- **GOAL OF THE EXERCISE**:
Scan the data for "written" and copy the lines it appears in.

- **THE INPUT**:
(** ** Update of a key that is present *)

Lemma put_present policy m t arr chains n v :
  table_at m t arr chains → chains ≠ [] → n ∈ concat chains →
  ∃ l1 l2,
    chains !! slot_of chains (n_key n) = Some (l1 ++ n :: l2) ∧
    let m' := set_props
                (alter (λ e, Property (p_key e) v (p_next e)) (n_addr n)) m in
    ch_put policy t (n_key n) v m = Ok v m' ∧
    table_at m' t arr
      (<[slot_of chains (n_key n) := l1 ++ with_value n v :: l2]> chains).
Proof.
  intros Hat Hne Hn.
  destruct (present_split _ _ _ _ _ Hat Hn) as (l1 & l2 & Hl & H1 & H2).
  exists l1, l2. split; [done|]. cbn zeta.
  assert (set_props (alter (λ e, Property (p_key e) v (p_next e)) (n_addr n)) m
          = set_value n (head_addr l2) v m) as ->.
  { unfold set_value, set_props. f_equal.
    pose proof (chain_at_ok _ _ _ _ Hat _ _ Hl) as Hok.
    apply seg_ok_app in Hok as [_ (_ & _ & Hps & _)].
    rewrite <- (insert_id (m_props m) _ _ Hps) at 1.
    by rewrite alter_insert_eq. }
  split; [|by apply put_present_preserves].
  by apply (ch_put_present m t arr chains _ Hat Hne policy l1 n l2 v).
Qed.

(** ** Insertion followed by removal *)

Lemma put_then_delete policy m t arr chains k v :
  allocs_succeed policy →
  table_at m t arr chains → chains ≠ [] → absent chains k →
  ∃ m1 m2,
    ch_put policy t k v m = Ok v m1 ∧ ch_delete t k m1 = Ok v m2 ∧
    m_tables m2 = m_tables m ∧ m_arrays m2 = m_arrays m ∧
    m_props m2 = m_props m ∧ m_keys m2 = m_keys m.
Proof.
  intros Hpol Hat Hne Habs.
  destruct (put_absent_step policy Hpol m t arr chains k v Hat Hne Habs)
    as (a & b & l & Hl & Ha & Hb & Hab & Hput & Hat').
  set (i := slot_of chains k) in *. set (new := Node a b k v).
  set (chains' := <[i := l ++ [new]]> chains) in *.
  assert (chains' !! slot_of chains' k = Some (l ++ new :: [])) as Hl'.
  { unfold chains'. rewrite slot_of_insert. fold i.
    apply list_lookup_insert_eq. by eapply lookup_lt_Some. }
  pose proof (ch_delete_present _ t arr chains' k Hat'
                (insert_nonempty _ _ _ Hne) l new [] Hl' eq_refl
                (absent_chain _ _ _ Habs Hl)) as Hdel.
  eexists _, _. split; [exact Hput|]. split; [exact Hdel|].
  apply is_free_spec in Ha as (Hna & _ & _ & Hpa & _).
  apply is_free_spec in Hb as (Hnb & _ & _ & _ & Hkb).
  pose proof (chain_at_ok _ _ _ _ Hat _ _ Hl) as Hok.
  unfold chains'. rewrite slot_of_insert. fold i.
  destruct (last l) as [pv|] eqn:Hlast; cbn.
  - destruct (seg_ok_last _ _ _ _ _ Hok Hlast) as [Hpv Hpvs].
    assert (a ≠ n_addr pv) by congruence.
    split_and!; try done.
    + rewrite insert_insert_eq, delete_insert_ne by done.
      rewrite delete_insert_id by done. by apply insert_id.
    + by apply delete_insert_id.
  - apply last_None in Hlast as ->.
    split_and!; try done.
    + rewrite insert_insert_eq, list_fmap_insert, list_insert_insert_eq.
      rewrite (list_insert_id _ i NULL) by (by rewrite list_lookup_fmap, Hl).
      apply insert_id, (at_array _ _ _ _ Hat).
    + by apply delete_insert_id.
    + by apply delete_insert_id.
Qed.
(** * observe-sequence: a shallow embedding of [ObserveSequence.observe]

    The development follows packages/observe-sequence/observe_sequence.js:
    JavaScript values, the objects used as maps, the ordered diff the package
    borrows from minimongo, [diffArray], and the autorun body of [observe]
    with its three mutable variables.  User callbacks are recorded as a trace
    of calls. *)

From Stdlib Require Import String List ZArith Bool Arith Lia DecimalString DecimalNat Permutation.
Import ListNotations.
Open Scope string_scope.
Open Scope list_scope.

(** ** JavaScript values *)

(** The values a sequence function can return and the items a sequence can
    hold.  Numbers are the integers that JavaScript prints in plain decimal
    (no fractions, no NaN); a minimongo cursor is a reference into the store
    of cursors, compared by identity. *)
#[warnings="-register-all"] Inductive JsVal : Type :=
| JUndefined
| JNull
| JBool (b : bool)
| JNum (n : Z)
| JStr (s : string)
| JArray (elems : list JsVal)
| JObject (fields : list (string * JsVal))
| JCursor (ref : nat).

(** A document of a cursor is always an object: its list of fields. *)
Definition Doc : Type := list (string * JsVal).

Inductive JsError : Type :=
| TypeError
| Error (msg : string).

Inductive Result (A : Type) : Type :=
| Ok (a : A)
| Throw (e : JsError).
Arguments Ok {A} a.
Arguments Throw {A} e.

(** [!v] is true exactly on the falsy values. *)
Definition truthy (v : JsVal) : bool :=
  match v with
  | JUndefined | JNull => false
  | JBool b => b
  | JNum n => negb (n =? 0)%Z
  | JStr s => negb (s =? "")
  | JArray _ | JObject _ | JCursor _ => true
  end.

Fixpoint field (name : string) (fs : list (string * JsVal)) : JsVal :=
  match fs with
  | [] => JUndefined
  | (k, v) :: rest => if k =? name then v else field name rest
  end.

Fixpoint has_field (name : string) (fs : list (string * JsVal)) : bool :=
  match fs with
  | [] => false
  | (k, _) :: rest => (k =? name) || has_field name rest
  end.

(** [v._id]: a TypeError on null and undefined, the field on an object,
    undefined on every other value. *)
Definition get_id (v : JsVal) : Result JsVal :=
  match v with
  | JUndefined | JNull => Throw TypeError
  | JObject fs => Ok (field "_id" fs)
  | _ => Ok JUndefined
  end.
Lemma Transformed_unparsable (res : Fake.Payload) :
  Transformed (Fake.env None) (Fake.unparsable res) res.
Proof.
  unfold Transformed.
  repeat split; try (intros H; vm_compute in H; discriminate H).
  exists Fake.HookProvider. split; reflexivity.
Defined.

Lemma trigger_url_resolution_witness :
  let override := url_Parse "http://localhost:4000/trigger" in
  let res := Fake.result ["a"] false None in
  (Transformed (Fake.env (Some override)) (Fake.hook "github" res) res ∧
   HTTPHandler (Fake.env (Some override)) (Fake.hook "github" res) Fake.start =
     finished Fake.start
       [EvTriggerBuild override "secret" "a" false;
        accept "Successfully triggered 1 build."] 1) ∧
  (Transformed (Fake.env None) (Fake.hook "github" res) res ∧
   HTTPHandler (Fake.env None) (Fake.hook "github" res) Fake.start =
     finished Fake.start
       [EvTriggerBuild (url_Parse "https://www.bitrise.io/app/slug/build/start.json")
          "secret" "a" false;
        accept "Successfully triggered 1 build."] 1) ∧
  (Transformed (Fake.env None) (Fake.unparsable res) res ∧
   HTTPHandler (Fake.env None) (Fake.unparsable res) Fake.start =
     finished Fake.start
       [EvLog " [!] Exception: hookHandler: failed to create Build Trigger URL: BuildTriggerURL: Failed to parse PATH, error: invalid URL escape";
        reject [errors_New "Failed to create Build Trigger URL: BuildTriggerURL: Failed to parse PATH, error: invalid URL escape"]]
       0).
Proof.
  intros override res.
  split; [| split]; (split; [first [apply Transformed_hook | apply Transformed_unparsable] |]).
  - apply (proj1 (trigger_url_resolution (Fake.env (Some override)) (Fake.hook "github" res)
                    res Fake.start (Transformed_hook _ res) eq_refl eq_refl) override);
      [reflexivity | discriminate].
  - apply (proj1 (proj2 (trigger_url_resolution (Fake.env None) (Fake.hook "github" res)
                           res Fake.start (Transformed_hook _ res) eq_refl eq_refl))
             (url_Parse "https://www.bitrise.io/app/slug/build/start.json"));
      [reflexivity | reflexivity | discriminate].
  - apply (proj2 (proj2 (trigger_url_resolution (Fake.env None) (Fake.unparsable res)
                           res Fake.start (Transformed_unparsable res) eq_refl eq_refl))
             (errors_New "BuildTriggerURL: Failed to parse PATH, error: invalid URL escape"));
      reflexivity.
Defined.
(** * The tablet connection conformance suite (go/vt/tabletserver/tabletconntest)

    A shallow embedding of [tabletconntest.go]: the fake query service, its
    panic handler, the fixtures and the conformance tests, together with the
    properties of the query service protocol that they decide. *)

From Stdlib Require Import ZArith.
From stdpp Require Import gmap strings list.

Local Open Scope Z_scope.
Local Open Scope string_scope.

(** ** Go values used by the package *)

Module Go.

(** [strings.HasPrefix]. *)
Fixpoint HasPrefix (s p : string) : bool :=
  match p with
  | EmptyString => true
  | String c p' =>
      match s with
      | EmptyString => false
      | String d s' => if Ascii.eqb c d then HasPrefix s' p' else false
      end
  end.

(** [strings.Contains]. *)
Fixpoint Contains (s substr : string) : bool :=
  HasPrefix s substr ||
  match s with
  | EmptyString => false
  | String _ s' => Contains s' substr
  end.

(** A slice is [nil] or a (possibly empty) sequence; [reflect.DeepEqual]
    tells the two apart, [len] does not. *)
Definition slice (A : Type) : Type := option (list A).

Definition len {A} (s : slice A) : nat :=
  match s with
  | None => 0%nat
  | Some l => length l
  end.
(** * ponder: the datapack compiler of [src/ponder/ponder.py]

    A shallow embedding of [Ponder.__init__] and [Ponder.compile], and the
    properties of the grouping step, the scheduling chain, the files
    written and the order of the file-system calls.

    Python integers are [Z]; Python strings are [string]; the [functions]
    dictionary, whose iteration order is its insertion order, is an
    association list kept free of duplicate keys; the calls that leave the
    process (logger, [input], [os.path], [pathlib], [shutil]) are the
    constructors of a free monad, interpreted by any operating system that
    implements the [OS] interface. *)

From stdpp Require Import base list strings pretty gmap sorting.
From Stdlib Require Import Ascii ZArith Lia Sorted.

#[local] Set Warnings "-register-all,-clear-no-such-hyp".

Local Open Scope string_scope.
Local Open Scope Z_scope.
Local Open Scope list_scope.

(** ** Strings *)

(** The one-character string ["\n"]. *)
Definition newline : string := String (Ascii.ascii_of_nat 10) "".

(** The one-character string holding a double quote. *)
Definition dquote : string := String (Ascii.ascii_of_nat 34) "".

(** [sep.join(l)] of Python. *)
Fixpoint join (sep : string) (l : list string) : string :=
  match l with
  | [] => ""
  | [x] => x
  | x :: l' => x +:+ sep +:+ join sep l'
  end.

(** [str(n)] and [f"{n}"] for a Python [int]. *)
Definition str_int (n : Z) : string := pretty n.

(** [c.lower()] on one character: the ASCII capitals are shifted, every
    other byte is kept. *)
Definition lower_ascii (c : ascii) : ascii :=
  let n := Ascii.nat_of_ascii c in
  if (65 <=? n)%nat && (n <=? 90)%nat then Ascii.ascii_of_nat (n + 32) else c.

(** [s.lower()]. *)
Fixpoint lower (s : string) : string :=
  match s with
  | EmptyString => EmptyString
  | String c s' => String (lower_ascii c) (lower s')
  end.

(** ** The grouping step (lines 159-166) *)

(** The provenance line that opens every generated file. *)
Definition header : string := "# Generated by creepe_ponder".

(** A compiled command: [(time, command_str)]. *)
Definition compiled := (Z * string)%type.

(** The dictionary [functions]: keys in insertion order. *)
Definition functions_dict := list (Z * list string).

(** [time in functions]. *)
Fixpoint dict_mem (time : Z) (functions : functions_dict) : bool :=
  match functions with
  | [] => false
  | (k, _) :: rest => if decide (k = time) then true else dict_mem time rest
  end.

(** [functions[time]], [None] standing for [KeyError]. *)
Fixpoint dict_get (time : Z) (functions : functions_dict) : option (list string) :=
  match functions with
  | [] => None
  | (k, v) :: rest => if decide (k = time) then Some v else dict_get time rest
  end.

(** [functions[time].append(command_str)] for a key that is present: the
    entry keeps its place. *)
Fixpoint dict_append (time : Z) (command_str : string) (functions : functions_dict)
  : functions_dict :=
  match functions with
  | [] => []
  | (k, v) :: rest =>
      if decide (k = time) then (k, v ++ [command_str]) :: rest
      else (k, v) :: dict_append time command_str rest
  end.

(** [functions.keys()]. *)
Definition dict_keys (functions : functions_dict) : list Z := functions.*1.

(** One iteration of the loop of lines 161-166. *)
Definition group_step (functions : functions_dict) (command : compiled) : functions_dict :=
  let '(time, command_str) := command in
  if dict_mem time functions then dict_append time command_str functions
  else functions ++ [(time, [header; command_str])].

(** The whole loop, from the empty dictionary of line 159. *)
Definition group_commands (commands : list compiled) : functions_dict :=
  fold_left group_step commands [].

(** ** The scheduling chain (lines 174-178) *)

(** The directive appended at line 178. *)
Definition schedule_line (ponder_name : string) (time : Z) : string :=
  "schedule function " +:+ ponder_name +:+ ":" +:+ str_int time +:+ " "
    +:+ str_int (time * 2 + 1) +:+ " append".

(** The directives of the chain, without the provenance line. *)
Definition schedule_chain (ponder_name : string) (functions : functions_dict) : list string :=
  map (schedule_line ponder_name) (dict_keys functions).

(** [command_list] as it stands at line 181. *)
Definition main_command_list (ponder_name : string) (functions : functions_dict) : list string :=
  header :: schedule_chain ponder_name functions.

(** The text written to [_{time}.mcfunction] (line 171). *)
Definition bucket_file_text (command_list : list string) : string :=
  join newline command_list.

(** The text written to [main.mcfunction] (line 181). *)
Definition main_file_text (ponder_name : string) (functions : functions_dict) : string :=
  join newline (main_command_list ponder_name functions).

(** ** Words of the specification, to compare the code with *)

(** The distinct values of a list, each at the place of its first
    occurrence. *)
Fixpoint first_seen (l : list Z) : list Z :=
  match l with
  | [] => []
  | x :: l' => x :: filter (λ y, y ≠ x) (first_seen l')
  end.

(** The texts of the pairs whose time is [t], in the order of the
    sequence. *)
Definition texts_at (t : Z) (commands : list compiled) : list string :=
  (filter (λ c : compiled, c.1 = t) commands).*2.

(** ** Characters of a string, for the proofs about rendered numbers *)

(** [c in s] for a character [c]. *)
Fixpoint str_mem (c : ascii) (s : string) : bool :=
  match s with
  | EmptyString => false
  | String d s' => if decide (c = d) then true else str_mem c s'
  end.

(** The characters [str(n)] is made of: the ten digits and the minus sign. *)
Definition int_char (c : ascii) : bool :=
  let n := Ascii.nat_of_ascii c in
  ((48 <=? n)%nat && (n <=? 57)%nat) || (n =? 45)%nat.

(** ** Paths ([pathlib.Path] on a POSIX system) *)

(** [s.split("/")]. *)
Fixpoint split_slash (s : string) : list string :=
  match s with
  | EmptyString => [""]
  | String c s' =>
      if decide (c = "/"%char) then "" :: split_slash s'
      else match split_slash s' with
           | x :: rest => String c x :: rest
           | [] => [String c ""]
           end
  end.

(** A pure path: its root ([""], ["/"] or ["//"]) and its names, which hold
    no slash, no empty name and no ["."]. *)
Record PurePath := { root : string; names : list string }.

(** The root of a path string: one slash, or three and more, give ["/"];
    exactly two give ["//"]. *)
Definition path_root (s : string) : string :=
  match s with
  | String "/" (String "/" (String "/" _)) => "/"
  | String "/" (String "/" _) => "//"
  | String "/" _ => "/"
  | _ => ""
  end.

(** The names of a path string: empty names and ["."] are dropped. *)
Definition path_names (s : string) : list string :=
  filter (λ x, x ≠ "" ∧ x ≠ ".") (split_slash s).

- **ANSWER TO THIS EXERCISE**:
    written and the order of the file-system calls.
(** The text written to [_{time}.mcfunction] (line 171). *)
(** The text written to [main.mcfunction] (line 181). *)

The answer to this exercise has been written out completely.